Editoriaux - Table - 16 novembre 2015

La guerre froide est de retour

Le président Obama s’était engagé à ne pas envoyer de “bottes américaines sur le sol syrien”. Pourtant, le 30 octobre, l’administration américaine faisait volte-face : l’intervention russe avait profondément changé la donne. Officiellement, les forces spéciales vont appuyer les “rebelles” luttant contre le califat. Par “rebelles”, il faut entendre les Kurdes et l’Armée syrienne libre, un conglomérat d’unités djihadistes dites “modérées” où figurent des combattants étrangers et des mercenaires.

Les promesses de désengagement sont oubliées : il est hors de question de laisser la Russie et ses alliés chiites s’implanter dans la région ! Chacun poursuit des objectifs différents dans ce désert de sable et ce tas de gravats qu’est devenue la Syrie.

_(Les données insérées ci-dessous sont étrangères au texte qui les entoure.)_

(** C10. Saving a profile that holds the room as it is stored changes
    no room except possibly the one the profile refers to, and that one
    only in its status, from vacant to occupied, which requires the
    profile to be active and the room to have an active occupant; with
    no room, or inactive, the table of rooms is the same. The rooms are
    compared on their six data columns. *)
Theorem save_changes_only_room_status
    (db : Store) (self : StudentProfile.obj) :
  room_loaded db self →
  let db' := (StudentProfile_save db self).2 in
  (∀ k : Z,
     rooms db' !! k = rooms db !! k ∨
     ∃ room : Room.t,
       rooms db !! k = Some room ∧
       rooms db' !! k = Some (Room.set_status room Room.OCCUPIED) ∧
       Room.status room = Room.VACANT ∧
       StudentProfile.room (StudentProfile.row self) = Some k ∧
       StudentProfile.is_active (StudentProfile.row self) = true ∧
       1 ≤ current_occupancy db' k) ∧
  (∀ (k : Z) (room' : Room.t),
     rooms db' !! k = Some room' →
     rooms db !! k ≠ Some room' →
     Room.status room' ≠ Room.VACANT ∧ Room.status room' ≠ Room.MAINTENANCE) ∧
  (StudentProfile.room (StudentProfile.row self) = None ∨
   StudentProfile.is_active (StudentProfile.row self) = false →
   rooms db' = rooms db).
Proof.
  intros Hload db'.
  assert (∀ k : Z,
     rooms db' !! k = rooms db !! k ∨
     ∃ room : Room.t,
       rooms db !! k = Some room ∧
       rooms db' !! k = Some (Room.set_status room Room.OCCUPIED) ∧
       Room.status room = Room.VACANT ∧
       StudentProfile.room (StudentProfile.row self) = Some k ∧
       StudentProfile.is_active (StudentProfile.row self) = true ∧
       1 ≤ current_occupancy db' k) as Hframe.
  { intros k. subst db'. rewrite StudentProfile_save_rooms.
    destruct (StudentProfile.room_obj self) as [[room_pk room]|] eqn:Hobj;
      [|by left].
    destruct (room_loaded_Some _ _ _ _ Hload Hobj) as [Hrow Hroom].
    case_decide as Hc; [|by left].
    destruct Hc as (Hact & Hvac & Hocc).
    destruct (decide (room_pk = k)) as [->|Hne].
    - right. exists room. rewrite lookup_insert_eq.
      split_and!; [done..|lia].
    - left. by rewrite lookup_insert_ne. }
  split; [done|]. split.
  - intros k room' Hk' Hk.
    destruct (Hframe k) as [Heq | (room & _ & Hset & _)]; [congruence|].
    rewrite Hk' in Hset. by simplify_eq/=.
  - intros Hnone. subst db'. rewrite StudentProfile_save_rooms.
    destruct (StudentProfile.room_obj self) as [[room_pk room]|] eqn:Hobj;
      [|done].
    destruct (room_loaded_Some _ _ _ _ Hload Hobj) as [Hrow Hroom].
    rewrite decide_False; [done|].
    intros (Hact & _). destruct Hnone; congruence.
Qed.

La date de l’annonce de l’envoi des forces spéciales américaines n’était pas fortuite : elle servait aussi à renforcer la position de Jonh Kerry lors de la conférence de Vienne sur la Syrie face à Lavrov.

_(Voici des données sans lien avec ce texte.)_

Definition guess_type (types_map : gmap string string) (url : string)
    : option string * option string :=
  let '(scheme, url) := splittype url in
  if match scheme with Some sch => String.eqb sch "data" | None => false end
  then
    let '(before_comma, has_comma, _) := Py.partition "," url in
    if negb has_comma then (None, None)
    else
      let '(before_semi, _, _) := Py.partition ";" before_comma in
      let type := before_semi in
      if Py.has_char "=" type || negb (Py.has_char "/" type)
      then (Some "text/plain", None)
      else (Some type, None)
  else
    let '(base, ext) := OsPath.splitext url in
    let '(base, ext) := expand_suffix 2 base ext in
    let '(encoding, ext) :=
      match assoc ext encodings_map with
      | Some enc => (Some enc, snd (OsPath.splitext base))
      | None => (None, ext)
      end in
    match types_map !! ext with
    | Some ty => (Some ty, encoding)
    | None =>
        match types_map !! Py.lower ext with
        | Some ty => (Some ty, encoding)
        | None => (None, encoding)
        end
    end.

End Mimetypes.

(** ** File system, collaborators and the effect monad *)

(** File contents are kept in decoded form: what a byte string is the gzip,
    tar or zip encoding of. *)
Inductive content : Type :=
| Raw (data : string)
| Gz (inner : content)
| Tar (members : list (string * string))
| Zip (members : list (string * string)).

Inductive node : Type :=
| File (c : content)
| Dir
| Symlink (target : string).

Definition headers : Type := list (string * string).

(** The object returned by [Minio(...)]. *)
Record minio_client : Type := {
  endpoint : string;
  access_key : string;
  secret_key : string;
  region : string;
  secure : bool
}.

(** An entry of [client.list_objects]. *)
Record s3_object : Type := {
  object_name : string;
  is_dir : bool;
  s3_body : content
}.

(** An entry of [bucket.list_blobs] and of [BlockBlobService.list_blobs]. *)
Record blob : Type := {
  name : string;
  blob_body : content
}.

(** A [requests] response: [headers.get('Content-Type')] is [content_type]. *)
Record response : Type := {
  status_code : Z;
  content_type : option string;
  raw : content
}.

(** What the module does to the outside world, in order. *)
Inductive event : Type :=
| MinioListObjects (client : minio_client) (bucket prefix : string)
| MinioFgetObject (bucket object_name file_path : string)
| GcsListBlobs (anonymous : bool) (bucket prefix : string)
| GcsDownloadToFilename (blob_name dest_path : string)
| AzureListBlobs (account : string) (token : option string) (container prefix : string)
| AzureGetBlobToPath (container blob_name dest_path : string)
| AdalAcquireToken (authority_url client_id : string)
| RequestsGet (uri : string) (hs : headers).

(** The collaborators the spec leaves outside: process environment, MIME
    table, JSON decoder, glob, temporary names, and the four remote
    services. *)
Record world : Type := {
  environ : gmap string string;
  types_map : gmap string string;
  json_loads : string -> result headers;
  glob : gmap string node -> string -> list string;
  mkdtemp_name : gmap string node -> string;
  requests_get : string -> headers -> result response;
  minio_list_objects : minio_client -> string -> string -> result (list s3_object);
  gcs_default_credentials : bool;
  gcs_list_blobs : bool -> string -> string -> result (list blob);
  azure_list_blobs : string -> option string -> string -> string -> result (list blob);
  adal_acquire_token : string -> string -> string -> string -> result string
}.

Record state : Type := {
  files : gmap string node;
  trace : list event
}.

Definition M (A : Type) : Type := state -> result A * state.

Definition ret {A} (a : A) : M A := fun st => (Ok a, st).
Definition raise {A} (e : exn) : M A := fun st => (Raise e, st).
Definition bind {A B} (m : M A) (k : A -> M B) : M B :=
  fun st =>
    match m st with
    | (Ok a, st') => k a st'
    | (Raise e, st') => (Raise e, st')
    end.

(** [try: m except Exception: h] *)
Definition try_except {A} (m : M A) (h : M A) : M A :=
  fun st =>
    match m st with
    | (Ok a, st') => (Ok a, st')
    | (Raise _, st') => h st'
    end.

Definition lift {A} (r : result A) : M A := fun st => (r, st).
Definition get_files : M (gmap string node) := fun st => (Ok (files st), st).
Definition put_files (fs : gmap string node) : M unit :=
  fun st => (Ok tt, {| files := fs; trace := trace st |}).
Definition emit (e : event) : M unit :=
  fun st => (Ok tt, {| files := files st; trace := trace st ++ [e] |}).

Notation "x <- m ;; k" := (bind m (fun x => k))
  (at level 90, m at level 80, right associativity).
Notation "m ;;; k" := (bind m (fun _ => k))
  (at level 90, right associativity).

(** [os.getenv(key, default)] *)
Definition getenv (w : world) (key default : string) : string :=
  match environ w !! key with Some v => v | None => default end.

(** *** File-system primitives *)

Module Fs.

Definition exists_ (fs : gmap string node) (p : string) : bool :=
  match fs !! p with Some _ => true | None => false end.

Definition isdir (fs : gmap string node) (p : string) : bool :=
  match fs !! p with Some Dir => true | _ => false end.

(** [os.mkdir(p)]: the path must be new and its parent a directory (an
    empty parent is the working directory). *)
Definition mkdir_files (fs : gmap string node) (p : string)
    : result (gmap string node) :=
  if exists_ fs p then Raise (OSError "FileExistsError")
  else if Py.is_empty (OsPath.dirname p) || isdir fs (OsPath.dirname p)
  then Ok (<[p := Dir]> fs)
  else Raise (OSError "FileNotFoundError").

Definition is_file_exists_error (e : exn) : bool :=
  match e with OSError kind => String.eqb kind "FileExistsError" | _ => false end.

(** The last step of [os.makedirs]: [mkdir(name)], where a failure is
    let pass when [exist_ok] holds and [name] is a directory. *)
Definition mkdir_exist_ok (fs : gmap string node) (name : string) (exist_ok : bool)
    : result (gmap string node) :=
  match mkdir_files fs name with
  | Ok fs' => Ok fs'
  | Raise e => if exist_ok && isdir fs name then Ok fs else Raise e
  end.

(** [os.makedirs(name, exist_ok)]; the recursion on the head of the path
    is bounded by [fuel], and the length of the path is always enough
    (lemma [makedirs_files_fuel]). *)
Fixpoint makedirs_files (fuel : nat) (fs : gmap string node) (name : string)
    (exist_ok : bool) : result (gmap string node) :=
  let '(head, tail) := OsPath.split name in
  let '(head, tail) := if Py.is_empty tail then OsPath.split head else (head, tail) in
  if negb (Py.is_empty head) && negb (Py.is_empty tail) && negb (exists_ fs head)
  then
    match fuel with
    | O => Raise (OSError "RecursionError")
    | S fuel' =>
        match makedirs_files fuel' fs head exist_ok with
        | Ok fs' =>
            if String.eqb tail "." then Ok fs' else mkdir_exist_ok fs' name exist_ok
        | Raise e =>
            if is_file_exists_error e
            then if String.eqb tail "." then Ok fs else mkdir_exist_ok fs name exist_ok
            else Raise e
        end
    end
  else mkdir_exist_ok fs name exist_ok.

Definition exists_path (p : string) : M bool :=
  fs <- get_files ;; ret (exists_ fs p).

Definition isdir_path (p : string) : M bool :=
  fs <- get_files ;; ret (isdir fs p).

Definition mkdir (p : string) : M unit :=
  fs <- get_files ;; fs' <- lift (mkdir_files fs p) ;; put_files fs'.

Definition makedirs (p : string) (exist_ok : bool) : M unit :=
  fs <- get_files ;;
  fs' <- lift (makedirs_files (String.length p) fs p exist_ok) ;;
  put_files fs'.

(** [tempfile.mkdtemp()] *)
Definition mkdtemp (w : world) : M string :=
  fs <- get_files ;;
  let d := mkdtemp_name w fs in
  put_files (<[d := Dir]> fs) ;;; ret d.

(** Creating or replacing the file at [p] ([open(p, 'wb')] and the
    writers of the SDKs). Writing over a directory fails. The parent is
    not looked at: at every call site the module or the SDK has made it. *)
Definition write_file (p : string) (c : content) : M unit :=
  fs <- get_files ;;
  if isdir fs p then raise (OSError "IsADirectoryError")
  else put_files (<[p := File c]> fs).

Le 8 octobre, le secrétaire de la Défense Ashton Carter avait déclaré devant les ministres de l’OTAN réunis à Bruxelles que les Russes n’allaient pas tarder à payer le prix de leur intervention. À Washington, on s’attend à un remake de l’Afghanistan, avec le même résultat.

Depuis 2014, une cinquantaine de groupes formant la nébuleuse de l’« Armée syrienne libre » reçoivent des milliers de missiles antichars BGM-71 TOW américains. Ces armes proviennent des stocks de l’Arabie saoudite et sont ensuite livrées gracieusement aux groupes djihadistes par des agents de la CIA et saoudiens en Jordanie et en Turquie.

L’affaiblissement croissant des forces syriennes qui commençaient à se trouver en difficulté a fini par entraîner l’intervention russe. Les forces syriennes pouvaient compter sur 300.000 hommes en 2011. Aujourd’hui, il n’en reste que la moitié. Pour autant, cette armée plus compacte est sans doute plus efficace et endurcie par des années de combat urbain aux côtés de leurs alliés du Hezbollah libanais.

Au Yémen, Ansar Allah (les Houthis) ayant mis la main sur d’importants stocks de ces missiles TOW pris aux salafistes viennent de s’en servir avec succès contre les forces saoudiennes et qataries lors des combats de ces derniers jours dans la province de Marib.

En Syrie, on estime qu’il y a 30.000 combattants étrangers, qu’il en arriverait en moyenne plus de 1.000 par mois en provenance d’une centaine de pays, montrant qu’il s’agit bien d’un conflit qui s’est mondialisé.

Les guerres civiles ukrainienne, syrienne et yéménite ne sont que les divers fronts de cette guerre globale indirecte menée par les États-Unis et leurs alliés contre la Russie et ses partenaires. Dans ce conflit planétaire que l’on pourrait qualifier de “nouvelle guerre froide”, l’islam radical prend une dimension de plus en plus importante. Qui contrôle la Syrie contrôle le Moyen-Orient, et aucune des puissances impliquées ne peut se permettre de perdre cette guerre. L’escalade est donc inéluctable.